**Record excerpts**.
****

Definition poll {O} `{Operation O} (pending : Pending O) w self :
    GuestClient Q C * RequestPoll O C QE CE :=
  if negb (pn_epoch pending =? client_epoch self) then (self, PollStale (stale_operation pending))
  else if bool_decide (gc_health self = ClientNeedsReset) then (self, PollNeedsReset pending)
  else if negb (pending_matches pending self) then (self, PollStale (stale_operation pending))
  else
    match gc_slots self !! Z.to_nat (pn_slot pending) with
    | Some (SlotInFlight _ _) =>
        let '(self, r) := pump self in
        match r with
        | Err error => (self, PollQueueError pending error)
        | Ok PumpUnexpectedCompletion | Ok PumpNeedsReset => (self, PollNeedsReset pending)
        | Ok PumpIdle | Ok (PumpCompletion _) => poll_slot pending w self
        end
    | _ => poll_slot pending w self
    end.

(** ** Reset and recovery *)

(** The loop over the slots. *)
Definition reset_slot (slot : ClientSlot C) : ClientSlot C :=
  match slot with
  | SlotCompleted _ used | SlotRecovered used => SlotRecovered used
  | SlotVacant | SlotInFlight _ _ => SlotVacant
  end.

Definition client_reset (next_epoch : Z) self : GuestClient Q C * result R (QueueError QE) :=
  let '(queue, r) := queue_reset next_epoch (gc_queue self) in
  let self := gc_set_queue queue self in
  match r with
  | Err e => (self, Err e)
  | Ok reclaimed =>
      let self := gc_set_slots (reset_slot <$> gc_slots self) self in
      let self := gc_set_device_info None self in
      let self := gc_set_next_request_id 1 self in
      (gc_set_health ClientRunning self, Ok reclaimed)
  end.

Definition reconfigure_queue `{!QueueControl Q QE} (size : Z) self :
    GuestClient Q C * result unit (QueueSetupError QE) :=
  match validate_size (gc_config self) size with
  | Err e => (self, Err (SetupConfig e))
  | Ok _ =>
      let '(queue, r) := queue_configure size (gc_queue self) in
      let self := gc_set_queue queue self in
      match r with
      | Err e => (self, Err (SetupQueue e))
      | Ok _ =>
          let '(queue, r) := queue_set_ready true (gc_queue self) in
          (gc_set_queue queue self, map_err SetupQueue r)
      end
  end.

Definition pop_recovered_completion self : GuestClient Q C * option (UsedChain C) :=
  match list_position slot_recovered (gc_slots self) with
  | None => (self, None)
  | Some index =>
      match gc_slots self !! index with
      | Some (SlotRecovered used) => (gc_set_slot index SlotVacant self, Some used)
      | _ => (self, None) (* unreachable: the slot matched *)
      end
  end.

Definition take_unexpected_completion self : GuestClient Q C * option (UsedChain C) :=
  (gc_set_unexpected None self, gc_unexpected self).

(** ** Request frames *)

Definition write_wire {T} `{Wire T} (offset : Z) (value : T) (m : W * C) : (W * C) * result unit CE :=
  write_device_readable offset (as_bytes value) m.

(** [write_wire(..).map_err(FrameWriteError::Chain)] *)
Definition write_frame {T} `{Wire T} (offset : Z) (value : T) (m : W * C) :
    (W * C) * result unit (FrameWriteError CE) :=
  let '(m, r) := write_wire offset value m in (m, map_err FrameChain r).

(** The [while] loop of [copy_source]; the fuel is enough when [256 * fuel]
    exceeds the bytes left ([copy_source_spec]). *)
Fixpoint copy_source_loop (fuel : nat) (destination_offset : Z) (source : ReadableBytes) (copied : Z)
    (m : W * C) : (W * C) * result unit (FrameWriteError CE) :=
  if rb_len source <=? copied then (m, Ok tt)
  else
    match fuel with
    | O => (m, Err (FrameSource AccessFailed))
    | Datatypes.S fuel =>
        let count := Z.min (rb_len source - copied) COPY_SCRATCH_BYTES in
        match rb_read_at source copied count with
        | Err e => (m, Err (FrameSource e))
        | Ok scratch =>
            match write_device_readable (destination_offset + copied) scratch m with
            | (m, Err e) => (m, Err (FrameChain e))
            | (m, Ok _) => copy_source_loop fuel destination_offset source (copied + count) m
            end
        end
    end.

Definition copy_source (destination_offset : Z) (source : ReadableBytes) (m : W * C) :
    (W * C) * result unit (FrameWriteError CE) :=
  match rb_as_contiguous source with
  | Some bytes =>
      let '(m, r) := write_device_readable destination_offset bytes m in (m, map_err FrameChain r)
  | None =>
      copy_source_loop (Datatypes.S (Z.to_nat (rb_len source / COPY_SCRATCH_BYTES)))
        destination_offset source 0 m
  end.

(** The [for] loop of [allocate_request_id] with [n] iterations left. *)
Fixpoint request_id_loop (n : nat) (slots : list (ClientSlot C)) (next : Z) : Z * option Z :=
  match n with
  | O => (next, None)
  | Datatypes.S n =>
      let candidate := Z.max next 1 in
      let next := Z.max (wrapping_add U64_MAX candidate 1) 1 in
      if existsb (slot_has_request candidate) slots then request_id_loop n slots next
      else (next, Some candidate)
  end.

Definition allocate_request_id self : GuestClient Q C * option Z :=
  let '(next, id) := request_id_loop (length (gc_slots self) + 1) (gc_slots self) (gc_next_request_id self) in
  (gc_set_next_request_id next self, id).

Definition start_failure {O} chain (operation : O) (kind : StartErrorKind QE CE) :
    result (Pending O) (StartError C O QE CE) :=
  Err {| se_chain := chain; se_operation := operation; se_kind := kind |}.

(** The end of [start_frame]: header, payload, publication. *)
Definition start_publish {O} `{Operation O} (slot : nat) (request_id : Z) chain (operation : O)
    (payload_bytes : Z) (write_payload : W * C -> (W * C) * result unit (FrameWriteError CE)) w self :
    W * GuestClient Q C * result (Pending O) (StartError C O QE CE) :=
  let header := RequestHeader_new (opcode operation) 0 payload_bytes request_id in
  match write_wire 0 header (w, chain) with
  | ((w, chain), Err error) => (w, self, start_failure chain operation (StartChainAccess error))
  | ((w, chain), Ok _) =>
      match write_payload (w, chain) with
      | ((w, chain), Err error) =>
          let kind := match error with
                      | FrameChain error => StartChainAccess error
                      | FrameSource error => StartSourceAccess error
                      end in
          (w, self, start_failure chain operation kind)
      | ((w, chain), Ok _) =>
          match queue_publish chain (gc_queue self) with
          | (queue, Err error) =>
              (w, gc_set_queue queue self,
               start_failure (pe_chain error) operation (StartPublish (pe_kind error)))
          | (queue, Ok published) =>
              let self := gc_set_queue queue self in
              (w, gc_set_slot slot (SlotInFlight request_id (pc_id published)) self,
               Ok {| pn_slot := Z.of_nat slot mod 65536; pn_request_id := request_id;
                     pn_epoch := ci_epoch (pc_id published); pn_operation := operation |})
          end
      end
  end.

Definition start_frame {O} `{Operation O} chain (operation : O) (payload_bytes response_bytes : Z)
    (write_payload : W * C -> (W * C) * result unit (FrameWriteError CE)) w self :
    W * GuestClient Q C * result (Pending O) (StartError C O QE CE) :=
  let fail kind := (w, self, start_failure chain operation kind) in
  if bool_decide (gc_health self = ClientNeedsReset) then fail StartNeedsReset
  else if requires_discovery operation && bool_decide (gc_device_info self = None)
  then fail StartDiscoveryRequired
  else
    match list_position slot_vacant (gc_slots self) with
    | None => fail StartInflightLimit
    | Some slot =>
        let readable_bytes := device_readable_len w chain in
        let writable_bytes := device_writable_len w chain in
        match checked_add U64_MAX GUEST_REQUEST_HEADER_BYTES payload_bytes with
        | None => fail (StartRequestCapacity U64_MAX readable_bytes)
        | Some frame_bytes =>
            let max_request := wc_max_request_bytes (gcf_wire (gc_config self)) in
            let max_response := wc_max_response_bytes (gcf_wire (gc_config self)) in
            if (max_request <? frame_bytes) || negb (frame_bytes =? readable_bytes)
            then fail (StartRequestCapacity frame_bytes readable_bytes)
            else if (max_response <? response_bytes) || (writable_bytes <? response_bytes)
            then fail (StartResponseCapacity response_bytes writable_bytes)
            else
              match try_from U32_MAX payload_bytes with
              | None => fail (StartRequestCapacity frame_bytes readable_bytes)
              | Some payload_bytes =>
                  match allocate_request_id self with
                  | (self, None) => (w, self, start_failure chain operation StartRequestIdExhausted)
                  | (self, Some request_id) =>
                      start_publish slot request_id chain operation payload_bytes write_payload w self
                  end
              end
        end
    end.

Definition start_wire {O T} `{Operation O} `{Wire T} chain (operation : O) (value : T)
    (response_bytes : Z) w self : W * GuestClient Q C * result (Pending O) (StartError C O QE CE) :=
  start_frame chain operation (size_of T) response_bytes (write_frame GUEST_REQUEST_HEADER_BYTES value) w self.

Abbreviation Started O := (W * GuestClient Q C * result (Pending O) (StartError C O QE CE))%type.

(** ** Requests *)

Definition get_device_info chain w self : Started GetDeviceInfo :=
  start_frame chain MkGetDeviceInfo 0 (CLIENT_RESPONSE_HEADER_BYTES + size_of WireDeviceInfo)
    (fun m => (m, Ok tt)) w self.

Definition guest_create_context chain w self : Started CreateContext :=
  let request := {| cc_flags := 0; cc_reserved := 0 |} in
  start_wire chain MkCreateContext request (CLIENT_RESPONSE_HEADER_BYTES + size_of ObjectPayload) w self.

Definition guest_destroy_context chain (context : GuestContext) w self : Started DestroyContext :=
  let stale := negb (handle_epoch context =? client_epoch self) in
  let object := {| op_object_id := handle_raw context |} in
  let operation := {| dx_context := context |} in
  if stale then (w, self, start_failure chain operation StartStaleHandle)
  else start_wire chain operation object CLIENT_RESPONSE_HEADER_BYTES w self.

Definition guest_allocate_buffer chain (context : GuestContext) (desc : GuestBufferDesc) w self :
    Started AllocateBuffer :=
  let operation := {| al_context := handle_raw context; al_desc := desc |} in
  let fail kind := (w, self, start_failure chain operation kind) in
  if negb (handle_epoch context =? client_epoch self) then fail StartStaleHandle
  else
    match gc_device_info self with
    | None => fail StartDiscoveryRequired
    | Some info =>
        if (gi_max_buffer_bytes info <? gd_bytes desc) || negb (supports_domain info (gd_memory_domain desc))
        then fail StartDeviceLimit
        else
          let request := {|
            ab_context_id := handle_raw context; ab_bytes := gd_bytes desc; ab_alignment := gd_alignment desc;
            ab_memory_domain := GuestMemoryDomain_as_u8 (gd_memory_domain desc);
            ab_reserved0 := [0; 0; 0; 0; 0; 0; 0]; ab_usage := gd_usage desc; ab_reserved1 := 0 |} in
          start_wire chain operation request (CLIENT_RESPONSE_HEADER_BYTES + size_of ObjectPayload) w self
    end.

Definition guest_free_buffer chain (buffer : GuestBuffer) w self : Started FreeBuffer :=
  let stale := negb (buffer_epoch buffer =? client_epoch self) in
  let object := {| op_object_id := buffer_raw buffer |} in
  let operation := {| fb_buffer := buffer |} in
  if stale then (w, self, start_failure chain operation StartStaleHandle)
  else start_wire chain operation object CLIENT_RESPONSE_HEADER_BYTES w self.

****

**Required action**. Bring together every line in the entries that holds the string "SlotVacant".

**Answer section**.
  | SlotVacant | SlotInFlight _ _ => SlotVacant
      | Some (SlotRecovered used) => (gc_set_slot index SlotVacant self, Some used)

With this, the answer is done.